Exercise: The full set of entries below is to be returned unchanged.

--- Working data Enclosed Below ---

Definition append_message (w : World) (m : Message) : World :=
  {| fs := fs w; conversation_history := conversation_history w ++ [m] |}.

Definition write_file (w : World) (p c : string) : World :=
  {| fs := fun q => if String.eqb q p then Some c else fs w q;
     conversation_history := conversation_history w |}.

Definition file_marker (normalized_path : string) : string :=
  "Content of file '" ++ normalized_path ++ "'".

Definition file_content_message (normalized_path content : string) : Message :=
  {| role := system;
     content := file_marker normalized_path ++ ":" ++ PyStr.nl ++ PyStr.nl ++ content |}.

Section Engine.

Variable os : OS.

(** [str(Path(path_str).absolute().resolve())]: what the name denotes. *)
Definition resolve (path_str : string) : result string :=
  realpath os
    (PosixPath.to_string (PosixPath.absolute (getcwd os) (PosixPath.parse path_str))).

(** ** PathSandbox *)

Definition normalize_path (path_str : string) : result string :=
  let wrap (e : exn) : result string :=
    Raise (ValueError ("Invalid path: " ++ path_str ++ " - " ++ exn_str e)) in
  match resolve path_str with
  | Raise e => wrap e
  | Ok path =>
      match realpath os (PosixPath.to_string (PosixPath.parse (getcwd os))) with
      | Raise e => wrap e
      | Ok workspace =>
          if negb (PyStr.startswith path workspace)
          then wrap (ValueError ("Invalid path: " ++ path_str
                                   ++ " is outside workspace directory"))
          else Ok path
      end
  end.

(** ** File reading and writing *)

(** [open(file_path, "r", encoding="utf-8")] and [f.read()]: the opening
    fails when the system refuses it or the file is not there, the reading
    when the bytes of the file do not decode; the text read has its ends
    of lines translated. *)
Definition read_local_file (w : World) (file_path : string) : result string :=
  match read_failure os file_path with
  | Some (Refused msg) => Raise (exn_of_failure (Refused msg))
  | decoding =>
      match resolve file_path with
      | Raise e => Raise (OSError (exn_str e))
      | Ok p =>
          match fs w p with
          | None => Raise (FileNotFoundError
                             ("[Errno 2] No such file or directory: '"
                                ++ file_path ++ "'"))
          | Some c =>
              match decoding with
              | Some f => Raise (exn_of_failure f)
              | None => Ok (PyStr.universal_newlines c)
              end
          end
      end
  end.

Inductive WriteOutcome : Type :=
| Created
| Skipped
| Failed (e : exn).

(** [answer] is what the prompt returns; it is read only when
    [require_confirmation] holds. *)
Definition create_file (w : World) (path content : string)
    (require_confirmation : bool) (answer : string) : World * WriteOutcome :=
  let file_path := PosixPath.parse path in
  if existsb (fun part => PyStr.startswith part "~") (PosixPath.parts file_path)
  then (w, Failed (ValueError "Home directory references not allowed"))
  else
    match normalize_path (PosixPath.to_string file_path) with
    | Raise e => (w, Failed e)
    | Ok normalized_path =>
        if (Z.of_nat (String.length content) >? 5000000)%Z
        then (w, Failed (ValueError "File content exceeds 5MB size limit"))
        else
          let user_confirm :=
            if require_confirmation then PyStr.lower (PyStr.strip answer) else "y" in
          if negb (String.eqb user_confirm "y") && negb (String.eqb user_confirm "")
          then (w, Skipped)
          else
            match write_effect os normalized_path content with
            | NotWritten e => (w, Failed e)
            | Interrupted rest e => (write_file w normalized_path rest, Failed e)
            | Written =>
                let w1 := write_file w normalized_path content in
                let w2 := append_message w1
                            {| role := system;
                               content := "File operation: Created/updated file at '"
                                            ++ PosixPath.to_string file_path ++ "'" |} in
                match normalize_path (PosixPath.to_string file_path) with
                | Raise e => (w2, Failed e)
                | Ok normalized_path' =>
                    (append_message w2
                       (file_content_message normalized_path' content),
                     Created)
                end
            end
    end.

(** [Raised e]: [e] leaves the function. *)
Inductive EditOutcome : Type :=
| Applied
| Rejected (e : exn)
| Unreadable (e : exn)
| Raised (e : exn).

Definition apply_diff_edit (w : World) (path original_snippet new_snippet : string)
  : World * EditOutcome :=
  match read_local_file w path with
  | Raise e =>
      if is_OSError e then (w, Unreadable e)
      else if is_ValueError e
      then (w, Raised (UnboundLocalError
                         "cannot access local variable 'content' where it is not associated with a value"))
      else (w, Raised e)
  | Ok content =>
      match snippet_apply content original_snippet new_snippet with
      | Raise e => (w, Rejected e)
      | Ok updated_content =>
          let w1 := fst (create_file w path updated_content false "") in
          (append_message w1
             {| role := system;
                content := "File operation: Applied diff edit to '" ++ path ++ "'" |},
           Applied)
      end
  end.

(** ** ConversationContext *)

Definition marker_in_history (marker : string) (h : list Message) : bool :=
  existsb (fun msg => PyStr.contains marker (content msg)) h.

--- End of Enclosed Working data ---

Result:
Definition append_message (w : World) (m : Message) : World :=
  {| fs := fs w; conversation_history := conversation_history w ++ [m] |}.

Definition write_file (w : World) (p c : string) : World :=
  {| fs := fun q => if String.eqb q p then Some c else fs w q;
     conversation_history := conversation_history w |}.

Definition file_marker (normalized_path : string) : string :=
  "Content of file '" ++ normalized_path ++ "'".

Definition file_content_message (normalized_path content : string) : Message :=
  {| role := system;
     content := file_marker normalized_path ++ ":" ++ PyStr.nl ++ PyStr.nl ++ content |}.

Section Engine.

Variable os : OS.

(** [str(Path(path_str).absolute().resolve())]: what the name denotes. *)
Definition resolve (path_str : string) : result string :=
  realpath os
    (PosixPath.to_string (PosixPath.absolute (getcwd os) (PosixPath.parse path_str))).

(** ** PathSandbox *)

Definition normalize_path (path_str : string) : result string :=
  let wrap (e : exn) : result string :=
    Raise (ValueError ("Invalid path: " ++ path_str ++ " - " ++ exn_str e)) in
  match resolve path_str with
  | Raise e => wrap e
  | Ok path =>
      match realpath os (PosixPath.to_string (PosixPath.parse (getcwd os))) with
      | Raise e => wrap e
      | Ok workspace =>
          if negb (PyStr.startswith path workspace)
          then wrap (ValueError ("Invalid path: " ++ path_str
                                   ++ " is outside workspace directory"))
          else Ok path
      end
  end.

(** ** File reading and writing *)

(** [open(file_path, "r", encoding="utf-8")] and [f.read()]: the opening
    fails when the system refuses it or the file is not there, the reading
    when the bytes of the file do not decode; the text read has its ends
    of lines translated. *)
Definition read_local_file (w : World) (file_path : string) : result string :=
  match read_failure os file_path with
  | Some (Refused msg) => Raise (exn_of_failure (Refused msg))
  | decoding =>
      match resolve file_path with
      | Raise e => Raise (OSError (exn_str e))
      | Ok p =>
          match fs w p with
          | None => Raise (FileNotFoundError
                             ("[Errno 2] No such file or directory: '"
                                ++ file_path ++ "'"))
          | Some c =>
              match decoding with
              | Some f => Raise (exn_of_failure f)
              | None => Ok (PyStr.universal_newlines c)
              end
          end
      end
  end.

Inductive WriteOutcome : Type :=
| Created
| Skipped
| Failed (e : exn).

(** [answer] is what the prompt returns; it is read only when
    [require_confirmation] holds. *)
Definition create_file (w : World) (path content : string)
    (require_confirmation : bool) (answer : string) : World * WriteOutcome :=
  let file_path := PosixPath.parse path in
  if existsb (fun part => PyStr.startswith part "~") (PosixPath.parts file_path)
  then (w, Failed (ValueError "Home directory references not allowed"))
  else
    match normalize_path (PosixPath.to_string file_path) with
    | Raise e => (w, Failed e)
    | Ok normalized_path =>
        if (Z.of_nat (String.length content) >? 5000000)%Z
        then (w, Failed (ValueError "File content exceeds 5MB size limit"))
        else
          let user_confirm :=
            if require_confirmation then PyStr.lower (PyStr.strip answer) else "y" in
          if negb (String.eqb user_confirm "y") && negb (String.eqb user_confirm "")
          then (w, Skipped)
          else
            match write_effect os normalized_path content with
            | NotWritten e => (w, Failed e)
            | Interrupted rest e => (write_file w normalized_path rest, Failed e)
            | Written =>
                let w1 := write_file w normalized_path content in
                let w2 := append_message w1
                            {| role := system;
                               content := "File operation: Created/updated file at '"
                                            ++ PosixPath.to_string file_path ++ "'" |} in
                match normalize_path (PosixPath.to_string file_path) with
                | Raise e => (w2, Failed e)
                | Ok normalized_path' =>
                    (append_message w2
                       (file_content_message normalized_path' content),
                     Created)
                end
            end
    end.

(** [Raised e]: [e] leaves the function. *)
Inductive EditOutcome : Type :=
| Applied
| Rejected (e : exn)
| Unreadable (e : exn)
| Raised (e : exn).

Definition apply_diff_edit (w : World) (path original_snippet new_snippet : string)
  : World * EditOutcome :=
  match read_local_file w path with
  | Raise e =>
      if is_OSError e then (w, Unreadable e)
      else if is_ValueError e
      then (w, Raised (UnboundLocalError
                         "cannot access local variable 'content' where it is not associated with a value"))
      else (w, Raised e)
  | Ok content =>
      match snippet_apply content original_snippet new_snippet with
      | Raise e => (w, Rejected e)
      | Ok updated_content =>
          let w1 := fst (create_file w path updated_content false "") in
          (append_message w1
             {| role := system;
                content := "File operation: Applied diff edit to '" ++ path ++ "'" |},
           Applied)
      end
  end.

(** ** ConversationContext *)

Definition marker_in_history (marker : string) (h : list Message) : bool :=
  existsb (fun msg => PyStr.contains marker (content msg)) h.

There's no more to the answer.